(GIVEN DATA begins)

(** [issue(email, purpose)]: a POST request to the send function. *)
Definition issue (ttl : option Z) (o : SendOtp.Outcomes) (e p : string)
    (w : World) : Response * World :=
  SendOtp.handler ttl o (mkRequest "POST" (Some (mkPayload e p "" ""))) w.

(** [verify(email, purpose, code, actionArgs)]: a POST request to
    verify-otp, the password being the credential of the action. *)
Definition verify (o : VerifyOtp.Outcomes) (e p c pw : string)
    (w : World) : Response * World :=
  VerifyOtp.handler o (mkRequest "POST" (Some (mkPayload e p c pw))) w.

(** The Provider steps of verify-otp all succeed, and end with session [s]. *)
Definition provider_ok (o : VerifyOtp.Outcomes) (p : string) (s : Session) : Prop :=
  if String.eqb p "signup" then
    VerifyOtp.createError o = None /\ VerifyOtp.signIn o = Data s
  else if String.eqb p "reset" then
    (exists u us, VerifyOtp.listUsers o = Data (u :: us)) /\
    VerifyOtp.updateError o = None /\ VerifyOtp.signIn o = Data s
  else False.

(** The record the lookup of verify-otp hands to the handler. *)
Definition found (o : VerifyOtp.Outcomes) (e p : string) (t : Db.Table)
  : option Db.OtpRecord :=
  if VerifyOtp.selectError o then None
  else latest_active e p (VerifyOtp.now o) t.

(** The world after the lookup of verify-otp, and after its delete of the
    pair's rows. *)
Definition looked_up (o : VerifyOtp.Outcomes) (e p : string) (w : World) : World :=
  record (OtpSelectLatest e p (VerifyOtp.now o)) w.

Definition pair_deleted (o : VerifyOtp.Outcomes) (e p : string) (w1 : World)
  : World :=
  mkWorld (if VerifyOtp.deleteError o then table w1
           else Db.delete (pair_filters e p) (table w1))
          (calls w1 ++ [OtpDelete e p None]).

(** [r] stands in [a ++ r :: b] before every row that expires as late. *)
Definition first_greatest (r : Db.OtpRecord) (a b : list Db.OtpRecord) : Prop :=
  Forall (fun x => Db.expires_at x < Db.expires_at r) a /\
  Forall (fun x => Db.expires_at x <= Db.expires_at r) b.

(** [r] is the first row of the pair with the greatest [expires_at]. *)
Definition latest_of_pair (e p : string) (r : Db.OtpRecord)
    (l : list Db.OtpRecord) : Prop :=
  exists a b, l = a ++ r :: b /\
    Forall (fun x => of_pair e p x = true -> Db.expires_at x < Db.expires_at r) a /\
    Forall (fun x => of_pair e p x = true -> Db.expires_at x <= Db.expires_at r) b.

(** The Signup precondition of the send function finds an account. *)
Definition account_listed (o : SendOtp.Outcomes) (p : string) : bool :=
  String.eqb p "signup" &&
  match SendOtp.listUsers o with
  | Data (_ :: _) => true
  | _ => false
  end.

(** The world after the Signup precondition, and after the cleanup. *)
Definition prechecked (e p : string) (w : World) : World :=
  if String.eqb p "signup" then record (ListUsers e) w else w.

Definition expired_filters (o : SendOtp.Outcomes) (e p : string) : list Db.Filter :=
  pair_filters e p ++ [Db.lt_expires_at (SendOtp.now o)].

Definition cleaned (o : SendOtp.Outcomes) (e p : string) (w0 : World) : World :=
  mkWorld (if SendOtp.cleanupError o then table w0
           else Db.delete (expired_filters o e p) (table w0))
          (calls w0 ++ [OtpDelete e p (Some (SendOtp.now o))]).

(** The rows the count query of the send function returns. *)
Definition counted (e p : string) (now : Z) (t : Db.Table) : list Db.OtpRecord :=
  Db.select (pair_filters e p ++ [Db.gte_expires_at now]) t.

(** The world once the send function has counted. *)
Definition counted_world (o : SendOtp.Outcomes) (e p : string) (w : World) : World :=
  record (OtpSelectIds e p (SendOtp.now o)) (cleaned o e p (prechecked e p w)).

(** [expiresAt], when the date is one. *)
Definition expiry (ttl : option Z) (o : SendOtp.Outcomes) : option Z :=
  match ttl with
  | Some minutes =>
      let ms := SendOtp.date_now o + minutes * 60 * 1000 in
      if Z.abs ms <=? 8640000000000000 then Some ms else None
  | None => None
  end.

(** The same outcomes, the Provider listing no account. *)
Definition no_account (o : SendOtp.Outcomes) : SendOtp.Outcomes :=
  SendOtp.mkOutcomes (Data []) (SendOtp.now o) (SendOtp.cleanupError o)
    (SendOtp.countError o) (SendOtp.random o) (SendOtp.date_now o)
    (SendOtp.dbError o) (SendOtp.delivery o).

(** The table without the rows of the pair that are not active at [now]. *)
Definition without_expired (e p : string) (now : Z) (t : Db.Table) : Db.Table :=
  Db.mkTable (filter (fun r => negb (of_pair e p r) || active now r) (Db.rows t))
             (Db.next_id t).

(** No record is written and nothing is mailed by the calls [l]. *)
Definition nothing_issued (l : list Call) : bool :=
  forallb (fun c => negb (is_insert c) && negb (is_mail_call c)) l.

End Spec.

(** ** Concrete requests, tables and outcomes *)

Module Scenario.
Import Http Remote.

Definition alice : string := "a@x.com".

(** A row of [alice] for purpose [p] that holds the hash of [code]. *)
Definition row (id : Z) (p code : string) (expires : Z) : Db.OtpRecord :=
  Db.mkOtp id alice (Crypto.hashString code) p expires 0.

Definition world_of (rows : list Db.OtpRecord) : World :=
  mkWorld (Db.mkTable rows (1 + Z.of_nat (List.length rows))) [].

(** Three rows of the pair that expire at 5000. *)
Definition three_rows (p : string) : World :=
  world_of [row 1 p "1234" 5000; row 2 p "5678" 5000; row 3 p "9012" 5000].

(** The send function at time 1000, every service answering; the Provider
    lists [users]. *)
Definition sending_at (t : Z) (users : Answer (list User)) : SendOtp.Outcomes :=
  SendOtp.mkOutcomes users t false false 0 t false (Accepted "msg-1").

Definition sending : Answer (list User) -> SendOtp.Outcomes := sending_at 1000.

Definition alice_account : User :=
  mkUser "7f9c2a1e-4b3d-4c8a-9e2f-1a2b3c4d5e6f" alice.

(** One row of the pair, for the code 1234, that expires at 5000. *)
Definition one_row (p : string) : World :=
  world_of [row 1 p "1234" 5000].

(** An older row of the pair for the code 1234 that expires at 500, and a
    newer one for the code 5678 that expires at 5000. *)
Definition two_rows (p : string) : World :=
  world_of [row 1 p "1234" 500; row 2 p "5678" 5000].

(** verify-otp at time [t], every service answering; the Provider lists
    [users] and signs in with the session [session-1]. *)
Definition verifying (t : Z) (users : Answer (list User)) : VerifyOtp.Outcomes :=
  VerifyOtp.mkOutcomes t false false None (Data "session-1") users None.

(** The same with a lookup that fails, and with a delete that fails. *)
Definition verifying_read_fails (t : Z) (users : Answer (list User))
  : VerifyOtp.Outcomes :=
  VerifyOtp.mkOutcomes t true false None (Data "session-1") users None.

Definition verifying_delete_fails (t : Z) (users : Answer (list User))
  : VerifyOtp.Outcomes :=
  VerifyOtp.mkOutcomes t false true None (Data "session-1") users None.
(** * Flood-forecast data-entry form: import, validation and submission

    A shallow embedding of [src/App.tsx].  The component keeps its whole
    state in React hooks; every handler is modelled as a computation over
    that state which may also throw, as JavaScript code does.  The parts of
    the JavaScript run time the handlers rely on ([String], [Object.keys],
    the [in] operator, property assignment, [split], [pop], [toLowerCase])
    are modelled next to them, following ECMAScript. *)

From Stdlib Require Import Ascii DecimalString.
From stdpp Require Import base option strings list gmap.

Local Open Scope string_scope.
Local Set Warnings "-register-all,-clear-no-such-hyp".

(** ** Completions: a JavaScript evaluation returns or throws *)

Inductive JsError := SyntaxError | TypeError.

Inductive Completion (A : Type) : Type :=
  | Normal (a : A)
  | Throw (e : JsError).
Arguments Normal {A} a.
Arguments Throw {A} e.

#[export] Instance Completion_ret : MRet Completion := @Normal.
#[export] Instance Completion_bind : MBind Completion :=
  fun A B f c => match c with Normal a => f a | Throw e => Throw e end.

Definition returns {A} (c : Completion A) : Prop := exists a, c = Normal a.
Definition throws {A} (c : Completion A) : Prop := exists e, c = Throw e.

(GIVEN DATA ends)

**WHAT YOU HAVE TO DO:** Only the lines above starting at the line that holds "record (OtpSelectLatest e" and ending at the line that holds "Definition first_greatest (r" are to be repeated, exactly and in full.

**ANSWER TO THIS EXERCISE:**
  record (OtpSelectLatest e p (VerifyOtp.now o)) w.

Definition pair_deleted (o : VerifyOtp.Outcomes) (e p : string) (w1 : World)
  : World :=
  mkWorld (if VerifyOtp.deleteError o then table w1
           else Db.delete (pair_filters e p) (table w1))
          (calls w1 ++ [OtpDelete e p None]).

(** [r] stands in [a ++ r :: b] before every row that expires as late. *)
Definition first_greatest (r : Db.OtpRecord) (a b : list Db.OtpRecord) : Prop :=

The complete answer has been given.